Toute cette réflexion et ces recherches d’Apeloig dans l’art et la littérature (toujours avec du temps, rarement en rafale) ne se voient pas dans ce
qu’il compose au final. Ses images semblent avoir été parfaitement pensées,
structurées, assemblées comme des mécanismes de haute précision. On reçoit d’abord le choc : émotion, surprise, sourire… C’est ensuite seulement,
à l’examen plus détaillé, que l’on analyse le travail et qu’apparaissent ses
rêves, ceux d’un monde de justice et de paix, un monde utopique.

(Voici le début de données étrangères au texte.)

(** * Learning dashboard: the analytics core of [page.tsx]

    A shallow embedding of the [analytics] memo of
    [src/components/LearningDashboard/page.tsx] (the function the
    specification calls [computeAnalytics]) and of the delta column of the
    CSV export, followed by the properties the specification states about
    them.

    Conventions of the embedding.
    - A JavaScript [number] holding a completion percentage is a rational
      ([Q]): finite values with exact arithmetic.  On such values
      [parseFloat(String(x)) || 0] is the identity.
    - A learner id is a natural number ([N]); per-snapshot averages, being
      results of [Math.round], are integers ([Z]).
    - A JavaScript object used as a map from ids is an association list
      whose keys are kept in ascending order, the order in which
      [Object.keys] and [Object.values] enumerate integer keys.
    - A JavaScript [Set] is a duplicate-free list in insertion order.
    - An optional field ([week1Avg?]) is an [option]; [null] entries of
      [recentAvgs] are [None]. *)

From Stdlib Require Import List Bool Arith ZArith NArith QArith Qround Lia.
From Stdlib Require Import String Ascii DecimalString.
From Stdlib Require Import Sorted Permutation Lqa.
Import ListNotations.

Set Implicit Arguments.

(** ** JavaScript primitives *)

Module Js.

(** [Math.round]: the nearest integer, ties towards +infinity. *)
Definition Math_round (x : Q) : Z := Qfloor (x + (1 # 2)).

(** [parseFloat(String(x)) || 0] on a finite number. *)
Definition parseFloat_or_0 (x : Q) : Q := x.

Definition Qltb (x y : Q) : bool := negb (Qle_bool y x).

(** Template-literal rendering of an integer and of an id. *)
Definition String_of_Z (z : Z) : string := NilZero.string_of_int (Z.to_int z).
Definition String_of_N (n : N) : string := NilZero.string_of_uint (N.to_uint n).
Definition String_of_nat (n : nat) : string := NilZero.string_of_uint (Nat.to_uint n).

(** [new Set(xs)]: insertion order, first occurrence kept. *)
Definition Set_has (s : list N) (x : N) : bool := existsb (N.eqb x) s.
Definition Set_add (s : list N) (x : N) : list N :=
  if Set_has s x then s else s ++ [x].
Definition Set_of (xs : list N) : list N := fold_left Set_add xs [].

(** [a.reduce((s, v) => s + v, 0)] *)
Definition Qsum (xs : list Q) : Q := fold_left Qplus xs 0%Q.
Definition Zsum (xs : list Z) : Z := fold_left Z.add xs 0%Z.

End Js.

(** ** Objects keyed by learner id *)

Module JsObject.

Definition t (A : Type) : Type := list (N * A).

Definition empty {A} : t A := [].

(** [m[k]] *)
Fixpoint get {A} (m : t A) (k : N) : option A :=
  match m with
  | [] => None
  | (k', v) :: m' => if N.eqb k k' then Some v else get m' k
  end.

(** [if (!m[k]) m[k] = d; m[k] = f(m[k])] *)
Fixpoint upsert {A} (k : N) (d : A) (f : A -> A) (m : t A) : t A :=
  match m with
  | [] => [(k, f d)]
  | (k', v) :: m' =>
      if N.eqb k k' then (k', f v) :: m'
      else if N.ltb k k' then (k, f d) :: (k', v) :: m'
      else (k', v) :: upsert k d f m'
  end.

(** [m[k] = v] *)
Definition set {A} (k : N) (v : A) (m : t A) : t A :=
  upsert k v (fun _ => v) m.

Definition keys {A} (m : t A) : list N := map fst m.
Definition values {A} (m : t A) : list A := map snd m.

(** [m[k] ?? d] *)
Definition get_or {A} (m : t A) (k : N) (d : A) : A :=
  match get m k with Some v => v | None => d end.

(** Keys in strictly ascending order, as an object enumerates them. *)
Fixpoint ordered {A} (m : t A) : Prop :=
  match m with
  | [] => True
  | (k, _) :: m' => Forall (N.lt k) (keys m') /\ ordered m'
  end.

End JsObject.

(** ** Data model (the interfaces of [page.tsx]) *)

Module ExcelRow.
Record t : Type := mk {
  User_ID : N;
  User_First_Name : string;
  User_Last_Name : string;
  User_Email : string;
  District : string;
  User_Status : string;
  User_Creation_Date : string;
  User_last_access_date : string;
  Curriculum_Title : string;
  Transcript_Status_Group : string;
  Curriculum_Completion_Percentage : Q
}.
End ExcelRow.

Module Course.
Record t : Type := mk {
  title : string;
  completion : Q;
  status : string
}.
End Course.

Module LearnerProgress.
Record t : Type := mk {
  id : N;
  name : string;
  email : string;
  district : string;
  courses : list Course.t;
  totalCompletion : Q;
  completed : nat;
  inProgress : nat;
  notStarted : nat
}.
End LearnerProgress.

Module Learner.
Record t : Type := mk {
  id : N;
  name : string;
  email : string;
  district : string;
  courses : list Course.t;
  totalCompletion : Q;
  completed : nat;
  inProgress : nat;
  notStarted : nat;
  avgCompletion : Z;
  level : string;
  week1Avg : option Z;
  week2Avg : option Z;
  recentAvgs : option (list (option Z))
}.
End Learner.

Module MonthlyData.
Record t : Type := mk {
  month : string;
  learners : nat;
  avg : Z;
  completed : nat;
  inProgress : nat;
  notStarted : nat
}.
End MonthlyData.

Module Snapshot.
Record t : Type := mk {
  name : string;
  rows : list ExcelRow.t
}.
End Snapshot.

Module Analytics.
Record t : Type := mk {
  totalLearners : nat;
  improvedLearners : nat;
  supportNeeded : list Learner.t;
  improvedList : list Learner.t;
  supportList : list Learner.t;
  failedStudents : list Learner.t;
  finishedStudents : list Learner.t;
  consistentCompleters : list Learner.t;
  averageCompletion : Z;
  learners : list Learner.t;
  monthlyData : list MonthlyData.t
}.
End Analytics.

(** ** The analytics memo *)

Module Dashboard.
Import Js.

Local Open Scope string_scope.

(** The value read from a row:
    [parseFloat(String(row['Curriculum Completion Percentage'])) || 0]. *)
Definition completionOf (row : ExcelRow.t) : Q :=
  parseFloat_or_0 (ExcelRow.Curriculum_Completion_Percentage row).

(** *** Row aggregation over the last snapshot *)

(** The record created when [learnerProgress[userId]] is absent. *)
Definition newLearnerProgress (row : ExcelRow.t) : LearnerProgress.t :=
  LearnerProgress.mk
    (ExcelRow.User_ID row)
    (ExcelRow.User_First_Name row ++ " " ++ ExcelRow.User_Last_Name row)
    (ExcelRow.User_Email row)
    (ExcelRow.District row)
    [] 0%Q 0%nat 0%nat 0%nat.

(** The updates made to [learnerProgress[userId]] for one row: push the
    course, add to the running sum, bump one bucket counter. *)
Definition addCourse (row : ExcelRow.t) (lp : LearnerProgress.t)
  : LearnerProgress.t :=
  let completion := completionOf row in
  let courses :=
    (LearnerProgress.courses lp ++
      [Course.mk (ExcelRow.Curriculum_Title row) completion
                 (ExcelRow.Transcript_Status_Group row)])%list in
  let totalCompletion := (LearnerProgress.totalCompletion lp + completion)%Q in
  let mk' := LearnerProgress.mk (LearnerProgress.id lp) (LearnerProgress.name lp)
               (LearnerProgress.email lp) (LearnerProgress.district lp)
               courses totalCompletion in
  if Qle_bool 100 completion then
    mk' (S (LearnerProgress.completed lp)) (LearnerProgress.inProgress lp)
        (LearnerProgress.notStarted lp)
  else if Qle_bool 1 completion && Qltb completion 100 then
    mk' (LearnerProgress.completed lp) (S (LearnerProgress.inProgress lp))
        (LearnerProgress.notStarted lp)
  else
    mk' (LearnerProgress.completed lp) (LearnerProgress.inProgress lp)
        (S (LearnerProgress.notStarted lp)).

(** The body of [last.forEach(row => ...)]. *)
Definition aggregateRow (learnerProgress : JsObject.t LearnerProgress.t)
    (row : ExcelRow.t) : JsObject.t LearnerProgress.t :=
  JsObject.upsert (ExcelRow.User_ID row) (newLearnerProgress row)
    (addCourse row) learnerProgress.

Definition learnerProgress (last : list ExcelRow.t)
  : JsObject.t LearnerProgress.t :=
  fold_left aggregateRow last JsObject.empty.

(** The callback of [Object.values(learnerProgress).map(...)]. *)
Definition toLearner (learner : LearnerProgress.t) : Learner.t :=
  Learner.mk
    (LearnerProgress.id learner) (LearnerProgress.name learner)
    (LearnerProgress.email learner) (LearnerProgress.district learner)
    (LearnerProgress.courses learner)
    (LearnerProgress.totalCompletion learner)
    (LearnerProgress.completed learner)
    (LearnerProgress.inProgress learner)
    (LearnerProgress.notStarted learner)
    (if Nat.ltb 0 (List.length (LearnerProgress.courses learner))
     then Math_round (LearnerProgress.totalCompletion learner /
            inject_Z (Z.of_nat (List.length (LearnerProgress.courses learner))))
     else 0%Z)
    (if Nat.leb 3 (LearnerProgress.completed learner) then "Advanced"
     else if Nat.leb 1 (LearnerProgress.completed learner) then "Intermediate"
     else "Beginner")
    None None None.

Quelque chose en lui de don quichottesque charge ses dessins, ses mots,
ses compositions d’idées qui viennent de loin. Des blessures qu’il n’a
pas reçues, de la guerre qu’il n’a pas connue, des massacres planifiés qui
l’ont épargné, du manque de démocratie et de liberté dont il n’a pas
souffert. Un sens personnel, et universel à la fois, de la responsabilité
de chaque être sur terre. Dans Pilote de guerre (éditions Gallimard),
Antoine de Saint-Exupéry lui aussi disait : « Chacun est seul responsable
de tous. » Sentiment qui le rapproche de l’artiste constructiviste russe
El Lissitzky. Celui-ci avait illustré une nouvelle Shifs karta (Billet de bateau) en collant des caractères hébraïques sur une main. « Le recours de Lissitzky à une main tendue en geste de refus, dit l’une de ses biographes, correspond à la déclaration de Malevitch “Que le rejet du monde ancien de l’art soit inscrit sur la paume de tes mains” (tract de l’Unovis nº 1). » Philippe Apeloig s’était inspiré de cette main, ainsi que de L’Autoportrait aux sept doigts de Marc Chagall, pour le premier symbole du musée d’Art et d’Histoire du judaïsme à Paris. Finalement, le musée n’a pas retenu cette icône et, en 1997, a donné son accord à Apeloig sur le logo actuel qui inscrit – en noir et blanc – une menorah allumée (chandelier à sept branches) dans la forme stylisée d’un sceau, monnaie ancienne ou poinçon.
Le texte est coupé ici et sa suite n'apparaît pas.